Cette guerre durable au Moyen-Orient pourrait faire augmenter les coûts de production et nécessiterait sans doute de renégocier les accords commerciaux entre distributeurs et industriels, qui viennent d'être signés. Michel-Édouard Leclerc a déclaré sur RTL que « si ça dure, eh bien c'est sûr qu'on va être obligé de renégocier les accords qu'on vient de renégocier. Et si ça dure pas, (...) ce sera rattrapé par des petits addendum au contrat ».
Ce qu'il faut retenir
- Les négociations annuelles entre distributeurs et industriels se sont achevées le 1er mars.
- Le ministre du Commerce Serge Papin a évoqué une augmentation des prix en rayons de « 0 à +1% ».
- Michel-Édouard Leclerc a anticipé « 1 à 1,5% d'inflation sur l'année », tous produits et services confondus.
Les conséquences de la guerre
La guerre au Moyen-Orient pourrait avoir des conséquences importantes pour les distributeurs et les industriels. Le prix du transport va augmenter, et « chez les agriculteurs, tout ce qui est à base de chimie, les intrants vont augmenter, tout ce qui est importé va augmenter », a déclaré Michel-Édouard Leclerc. Il a également précisé que « le prix est changé au moment où la cuve est changée », pour expliquer que les prix restent élevés dans certaines stations-service Leclerc.
Les prix en rayons pourraient également augmenter, comme ceux de l'essence. Michel-Édouard Leclerc a répondu « oui, tout peut augmenter et s'aligner sur ce qui coûte le plus cher » lorsqu'on lui a demandé si les prix en rayons pourraient grimper aussi vite que ceux de l'essence.
Les réactions du gouvernement
Le gouvernement a réagi à la situation en réunissant les acteurs de la filière pêche pour discuter des conséquences de la guerre.
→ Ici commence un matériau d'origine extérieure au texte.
(** * Viterbi decoding of a two-state HMM: the three C programs

    A shallow embedding of

    - [C_implementation/viterbi.c] and
      [C_implementation/poisson_sampling/viterbi.c] (Poisson emissions; the
      two files share the decoder text verbatim and differ only in how the
      sequence file is read), and
    - [C_implementation/durbin_example/viterbi_durbin.c] (the six-sided die
      of Durbin et al., emissions looked up in a table).

    C [double] is IEEE binary64, modelled by Rocq's primitive [float]; C [int]
    is a 32-bit two's complement integer, modelled by [Z] with its wrap-around
    written out.  The functions of [math.h] are not part of the repository and
    are taken as an interface ([libm]).  Arrays are lists; an access outside
    an array is undefined in C and is a failure ([None]) here. *)

From Stdlib Require Import ZArith Floats Uint63 Lia String.
From stdpp Require Import base option list.

Set Warnings "-inexact-float".

(** ** C scalars *)

Module C.

Local Open Scope Z_scope.

Definition INT_MIN : Z := -2147483648.
Definition INT_MAX : Z := 2147483647.

Definition is_int (z : Z) : Prop := INT_MIN <= z <= INT_MAX.

(** Two's complement wrap-around of a mathematical result to [int]. *)
Definition wrap_int (z : Z) : Z := (z + 2 ^ 31) mod 2 ^ 32 - 2 ^ 31.

(** [(double) z] for an [int] [z]: exact, every [int] is a binary64 value. *)
Definition double_of_int (z : Z) : float :=
  if z <? 0 then PrimFloat.opp (PrimFloat.of_uint63 (Uint63.of_Z (- z)))
  else PrimFloat.of_uint63 (Uint63.of_Z z).

(** The integral part of a finite [double] (rounding toward zero). *)
Definition trunc (x : float) : option Z :=
  match Prim2SF x with
  | S754_zero _ => Some 0
  | S754_finite s m e =>
      let v := if 0 <=? e then Z.pos m * 2 ^ e else Z.pos m / 2 ^ (- e) in
      Some (if s then - v else v)
  | S754_infinity _ | S754_nan => None
  end.

(** [(int) x] for a [double] [x]: the integral part when it is an [int].
    For NaN, the infinities and integral parts outside [int] the conversion
    is undefined in C; the value taken here is the one the x86-64 conversion
    instruction delivers, [INT_MIN]. *)
Definition int_of_double (x : float) : Z :=
  match trunc x with
  | Some z => if decide (INT_MIN <= z <= INT_MAX) then z else INT_MIN
  | None => INT_MIN
  end.

End C.

(** ** The functions of [math.h] the programs call *)

Class libm := Libm {
  log : float -> float;
  exp : float -> float;
  pow : float -> float -> float
}.

(** ** Arrays *)

(** A row index that the tables of the programs have: a state. *)
Definition bit (z : Z) : Prop := z = 0%Z \/ z = 1%Z.

(** A [double **] table with its rows: [m !! j] is row [j]. *)
Abbreviation mat := (list (list float)).

(** [l[i] = v] *)
Definition lset {A : Type} (l : list A) (i : nat) (v : A) : option (list A) :=
  if decide (i < length l)%nat then Some (<[i := v]> l) else None.

(** [m[j][i]] *)
Definition mget (m : mat) (j i : nat) : option float :=
  row ← m !! j; row !! i.

(** [m[j][i] = v] *)
Definition mset (m : mat) (j i : nat) (v : float) : option mat :=
  row ← m !! j; row' ← lset row i v; Some (<[j := row']> m).

(** [m[z][i]] for a row index held in an [int]. *)
Definition mget_int (m : mat) (z : Z) (i : nat) : option float :=
  if decide (0 <= z)%Z then mget m (Z.to_nat z) i else None.

(** A table of [r] rows of [c] cells each. *)
Definition shape (r c : nat) (m : mat) : Prop :=
  length m = r /\ forall j row, m !! j = Some row -> length row = c.

(** ** Loops *)

(** [for (i in ixs) s = body(i, s)], stopping at the first failure. *)
Fixpoint for_each {S : Type} (body : nat -> S -> option S) (ixs : list nat)
    (s : S) : option S :=
  match ixs with
  | [] => Some s
  | i :: ixs' => s' ← body i s; for_each body ixs' s'
  end.

(** ** The decoder

    The three programs run the same two loops over the same three tables.
    They differ in four places, which are the parameters of this section:
    their [max] and [argmax] helpers, the transition table [a] and the
    emission term of the recursion ([emission i j] is the term added into
    [vprob[j][i]]; it fails when computing it reads outside an array). *)

(** The working storage of one decode.  [written] is not in the programs: it
    records, in order, the cells of [vprob] that were assigned. *)
Record tables := Tables {
  vprob : mat;
  ptr : mat;
  pi : mat;
  path : list Z;
  written : list (nat * nat)
}.
(** X10.  Globs are alternatives: once at least one glob is given, giving
    more globs never hides a snapshot that was shown. *)
Theorem more_globs_show_more (globs more : list Glob) (region : string) (s : Snapshot) :
  globs <> [] ->
  skip_snapshot globs region s = false ->
  skip_snapshot (globs ++ more) region s = false.
Proof.
  intros Hne Hshown.
  apply (f_equal negb) in Hshown. rewrite skip_snapshot_spec in Hshown.
  apply negb_inj. rewrite skip_snapshot_spec. cbn [negb] in *.
  apply andb_true_iff in Hshown. destruct Hshown as [Hsel Hreg].
  rewrite Hreg, andb_true_r.
  destruct globs as [|g globs]; [congruence|].
  cbn [glob_selects app] in *.
  change (g :: globs ++ more) with ((g :: globs) ++ more).
  rewrite existsb_app, Hsel. reflexivity.
Qed.

(** X11.  The order in which the globs are given does not matter: a
    snapshot is skipped for a list of globs exactly when it is skipped for
    any rearrangement of that list. *)
Theorem glob_order_irrelevant (globs globs' : list Glob) (region : string)
  (s : Snapshot) :
  Permutation globs globs' ->
  skip_snapshot globs region s = skip_snapshot globs' region s.
Proof.
  intros Hperm. apply negb_inj. rewrite !skip_snapshot_spec. f_equal.
  unfold glob_selects.
  destruct globs as [|g gs], globs' as [|g' gs'].
  - reflexivity.
  - apply Permutation_length in Hperm. discriminate Hperm.
  - apply Permutation_length in Hperm. discriminate Hperm.
  - exact (existsb_Permutation _ _ _ Hperm).
Qed.

(** X12.  The region filter looks at the set of regions of a snapshot, not
    at their order: two snapshots with the same ID and name whose region
    lists are rearrangements of each other are skipped alike. *)
Theorem region_order_irrelevant (globs : list Glob) (region : string)
  (s s' : Snapshot) :
  ID s = ID s' ->
  Name s = Name s' ->
  Permutation (Regions s) (Regions s') ->
  skip_snapshot globs region s = skip_snapshot globs region s'.
Proof.
  intros Hid Hname Hperm. apply negb_inj. rewrite !skip_snapshot_spec.
  assert (Hsel : glob_selects globs s = glob_selects globs s').
  { unfold glob_selects. rewrite Hid, Hname. reflexivity. }
  assert (Hreg : region_allows region s = region_allows region s').
  { unfold region_allows.
    destruct (Regions s) as [|r rs] eqn:Hs, (Regions s') as [|r' rs'] eqn:Hs'.
    - reflexivity.
    - apply Permutation_length in Hperm. discriminate Hperm.
    - apply Permutation_length in Hperm. discriminate Hperm.
    - exact (existsb_Permutation _ _ _ Hperm). }
  now rewrite Hsel, Hreg.
Qed.

End MoreFacts.

(** * The fake API server of the droplet-create test *)

Section ServerFacts.

Import DropletCreateServer.

Variable unmarshalDropletRequest : string -> result string.
Variable unmarshalAssignResources : string -> result (list string).

(** X13.  On the two guarded paths, a request is refused unless it carries
    the bearer token and is a POST.  The token is checked first, so a
    request with a wrong token gets 401 whatever its method; with the right
    token, any method other than POST gets 405.  A refused request is
    answered by the status alone and captures nothing. *)
Theorem guarded_paths_refuse (req : Request) (cap : Captured) :
  guarded (Path req) = true ->
  (Authorization req <> "Bearer some-magic-token" ->
   handler unmarshalDropletRequest unmarshalAssignResources req cap
   = ([WriteHeader StatusUnauthorized], cap, false))
  /\ (Authorization req = "Bearer some-magic-token" ->
      Method req <> MethodPost ->
      handler unmarshalDropletRequest unmarshalAssignResources req cap
      = ([WriteHeader StatusMethodNotAllowed], cap, false)).
Proof.
  unfold guarded, handler. intros Hpath. split.
  - intros Hauth. apply String.eqb_neq in Hauth. rewrite Hauth. cbn [negb].
    destruct (Path req =? "/v2/droplets")%string; [reflexivity|].
    cbn [orb] in Hpath.
    destruct (Path req =? "/poll-for-droplet")%string eqn:H1;
      [apply String.eqb_eq in H1; rewrite H1 in Hpath; discriminate Hpath|].
    destruct (Path req =? "/v2/droplets/777")%string eqn:H2;
      [apply String.eqb_eq in H2; rewrite H2 in Hpath; discriminate Hpath|].
    destruct (Path req =? "/v2/projects/00000000-0000-4000-8000-000000000000")%string
      eqn:H3;
      [apply String.eqb_eq in H3; rewrite H3 in Hpath; discriminate Hpath|].
    rewrite Hpath. reflexivity.
  - intros Hauth Hmethod. apply String.eqb_neq in Hmethod.
    rewrite Hauth, Hmethod. cbn [String.eqb Ascii.eqb Bool.eqb negb].
    destruct (Path req =? "/v2/droplets")%string; [reflexivity|].
    cbn [orb] in Hpath.
    destruct (Path req =? "/poll-for-droplet")%string eqn:H1;
      [apply String.eqb_eq in H1; rewrite H1 in Hpath; discriminate Hpath|].
    destruct (Path req =? "/v2/droplets/777")%string eqn:H2;
      [apply String.eqb_eq in H2; rewrite H2 in Hpath; discriminate Hpath|].
    destruct (Path req =? "/v2/projects/00000000-0000-4000-8000-000000000000")%string
      eqn:H3;
      [apply String.eqb_eq in H3; rewrite H3 in Hpath; discriminate Hpath|].
    rewrite Hpath. reflexivity.
Qed.

(** X14.  The suite variables record authorized POST bodies only: if a
    request changes [reqBody], it is a POST to /v2/droplets with the
    token, and [reqBody] is now the body read from it; likewise for
    [assignResourcesReqBody] and the project resources path.  No request
    changes both. *)
Theorem captured_by_authorized_post_only (req : Request) (cap : Captured) :
  let cap' := snd (fst (handler unmarshalDropletRequest unmarshalAssignResources
                          req cap)) in
  (reqBody cap' <> reqBody cap ->
   Path req = "/v2/droplets"
   /\ Authorization req = "Bearer some-magic-token"
   /\ Method req = MethodPost
   /\ reqBody cap' = fst (Body req)
   /\ assignResourcesReqBody cap' = assignResourcesReqBody cap)
  /\ (assignResourcesReqBody cap' <> assignResourcesReqBody cap ->
      Path req = "/v2/projects/00000000-0000-4000-8000-000000000000/resources"
      /\ Authorization req = "Bearer some-magic-token"
      /\ Method req = MethodPost
      /\ assignResourcesReqBody cap' = fst (Body req)
      /\ reqBody cap' = reqBody cap).
Proof.
  cbv zeta. unfold handler.
  destruct (Path req =? "/v2/droplets")%string eqn:Hp1.
  - apply String.eqb_eq in Hp1.
    destruct (Authorization req =? "Bearer some-magic-token")%string eqn:Ha;
      cbn [negb]; [|split; intros H; now elim H].
    destruct (Method req =? MethodPost)%string eqn:Hm;
      cbn [negb]; [|split; intros H; now elim H].
    apply String.eqb_eq in Ha, Hm.
    assert (Hcap : forall (ws : list write) (failed : bool),
               let cap' := snd (fst (ws, mkCaptured (fst (Body req))
                                           (assignResourcesReqBody cap), failed)) in
               reqBody cap' = fst (Body req)
               /\ assignResourcesReqBody cap' = assignResourcesReqBody cap)
      by (intros; split; reflexivity).
    destruct (snd (Body req));
      [|destruct (unmarshalDropletRequest (fst (Body req))) as [name|];
        [destruct (name =? "waiting-on-name")%string|]];
      (split; [intros _; repeat split; assumption|intros H; now elim H]).
  - destruct (Path req =? "/poll-for-droplet")%string;
      [split; intros H; now elim H|].
    destruct (Path req =? "/v2/droplets/777")%string;
      [split; intros H; now elim H|].
    destruct (Path req =? "/v2/projects/00000000-0000-4000-8000-000000000000")%string;
      [split; intros H; now elim H|].
    destruct (Path req
              =? "/v2/projects/00000000-0000-4000-8000-000000000000/resources")%string
      eqn:Hp5; [|split; intros H; now elim H].
    apply String.eqb_eq in Hp5.
    destruct (Authorization req =? "Bearer some-magic-token")%string eqn:Ha;
      cbn [negb]; [|split; intros H; now elim H].
    destruct (Method req =? MethodPost)%string eqn:Hm;
      cbn [negb]; [|split; intros H; now elim H].
    apply String.eqb_eq in Ha, Hm.
    destruct (snd (Body req));
      [|destruct (unmarshalAssignResources (fst (Body req))) as [[|first rest]|];
        [|destruct (first =? "do:droplet:1111")%string|]];
      (split; [intros H; now elim H|intros _; repeat split; assumption]).
Qed.

(** X15.  The handler never answers a request that it fails the test on:
    when an assertion of the handler does not hold, or the path is unknown,
    nothing has been written to the response. *)
Theorem failed_request_unanswered (req : Request) (cap : Captured) :
  snd (handler unmarshalDropletRequest unmarshalAssignResources req cap) = true ->
  fst (fst (handler unmarshalDropletRequest unmarshalAssignResources req cap)) = [].
Proof.
  unfold handler.
  repeat match goal with
         | |- context [if ?b then _ else _] => destruct b
         | |- context [match ?x with _ => _ end] => destruct x
         end; cbn; congruence.
Qed.

End ServerFacts.

(** ** The further properties at work on the doubles *)


Lemma RunSnapshotList_flag_error_witness :
  RunSnapshotList
    (mkCmdConfig Mock.World "snapshot"
       (mkConfig (fun _ _ => Err (ExternalErr "flag accessed but not defined"))
                 (fun _ _ => Ok false))
       ["*"] Mock.service Mock.show)
    Mock.account
  = (Err (ExternalErr "flag accessed but not defined"), Mock.account, []).
Proof.
  apply RunSnapshotList_flag_error. left. reflexivity.
Defined.


Lemma RunSnapshotDelete_flag_error_witness :
  RunSnapshotDelete
    (mkCmdConfig Mock.World "snapshot"
       (mkConfig (fun _ _ => Ok "")
                 (fun _ _ => Err (ExternalErr "flag accessed but not defined")))
       ["1"] Mock.service Mock.show)
    Mock.account
  = (Err (ExternalErr "flag accessed but not defined"), Mock.account, []).
Proof.
  apply RunSnapshotDelete_flag_error; [discriminate|reflexivity].
Defined.

Lemma RunSnapshotDelete_all_deleted_witness :
  RunSnapshotDelete (Mock.cmd [] ["2"; "1"]) (Mock.mkWorld [Mock.s1; Mock.s2; Mock.s3] ["y"])
  = (Ok tt, Mock.mkWorld [Mock.s3] [],
     [Prompt "snapshot" 2 None;
      ApiCall (CallDelete "2") None; ApiCall (CallDelete "1") None]).
Proof.
  refine (RunSnapshotDelete_all_deleted (Mock.cmd [] ["2"; "1"])
            (Mock.mkWorld [Mock.s1; Mock.s2; Mock.s3] ["y"])
            (Mock.mkWorld [Mock.s1; Mock.s2; Mock.s3] [])
            (Mock.mkWorld [Mock.s3] [])
            [Prompt "snapshot" 2 None] _ _ _).
  - discriminate.
  - apply (proceeds_confirm (Mock.cmd [] ["2"; "1"])); reflexivity.
  - repeat (eapply succeed_deletes_cons; [reflexivity|]). apply succeed_deletes_nil.
Defined.

Lemma RunSnapshotDelete_prompt_witness :
  exists t,
    (forall ev, In ev t ->
                exists id o, ev = ApiCall (CallDelete id) o /\ In id ["2"; "1"])
    /\ trace_of (RunSnapshotDelete (Mock.cmd [] ["2"; "1"]) Mock.account)
       = Prompt "snapshot" 2 (Some (ExternalErr "invalid response")) :: t.
Proof.
  refine (RunSnapshotDelete_prompt (Mock.cmd [] ["2"; "1"]) Mock.account false
            _ eq_refl).
  discriminate.
Defined.

Lemma RunSnapshotDelete_only_deletes_witness :
  (exists answer, ApiCall (CallDelete "1") None = Prompt "snapshot" 2 answer)
  \/ (exists id o, ApiCall (CallDelete "1") None = ApiCall (CallDelete id) o
                   /\ In id ["2"; "1"]).
Proof.
  refine (RunSnapshotDelete_only_deletes
            (Mock.cmd [("force", "true")] ["2"; "1"]) Mock.account
            (ApiCall (CallDelete "1") None) _).
  right. left. reflexivity.
Defined.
La porte-parole du gouvernement et ministre déléguée à l'Energie, Maud Bregeon, a réaffirmé que « lorsque les cours baissent, les pêcheurs, comme les consommateurs, comme les agriculteurs, comme l'ensemble des agriculteurs concernés, doivent en bénéficier immédiatement, de même qu'ils ont subi les hausses immédiatement ».
L'entourage du Premier ministre Sébastien Lecornu a évoqué l'idée d'un « plafonnement des marges » ou des mécanismes permettant de « lisser les hausses et les baisses » des prix. Une réunion à Bercy jeudi sur le sujet s'est achevée sans décision.
En conclusion, la guerre au Moyen-Orient pourrait avoir des conséquences importantes pour les distributeurs et les industriels, et il est essentiel de suivre de près l'évolution de la situation pour être prêt à réagir.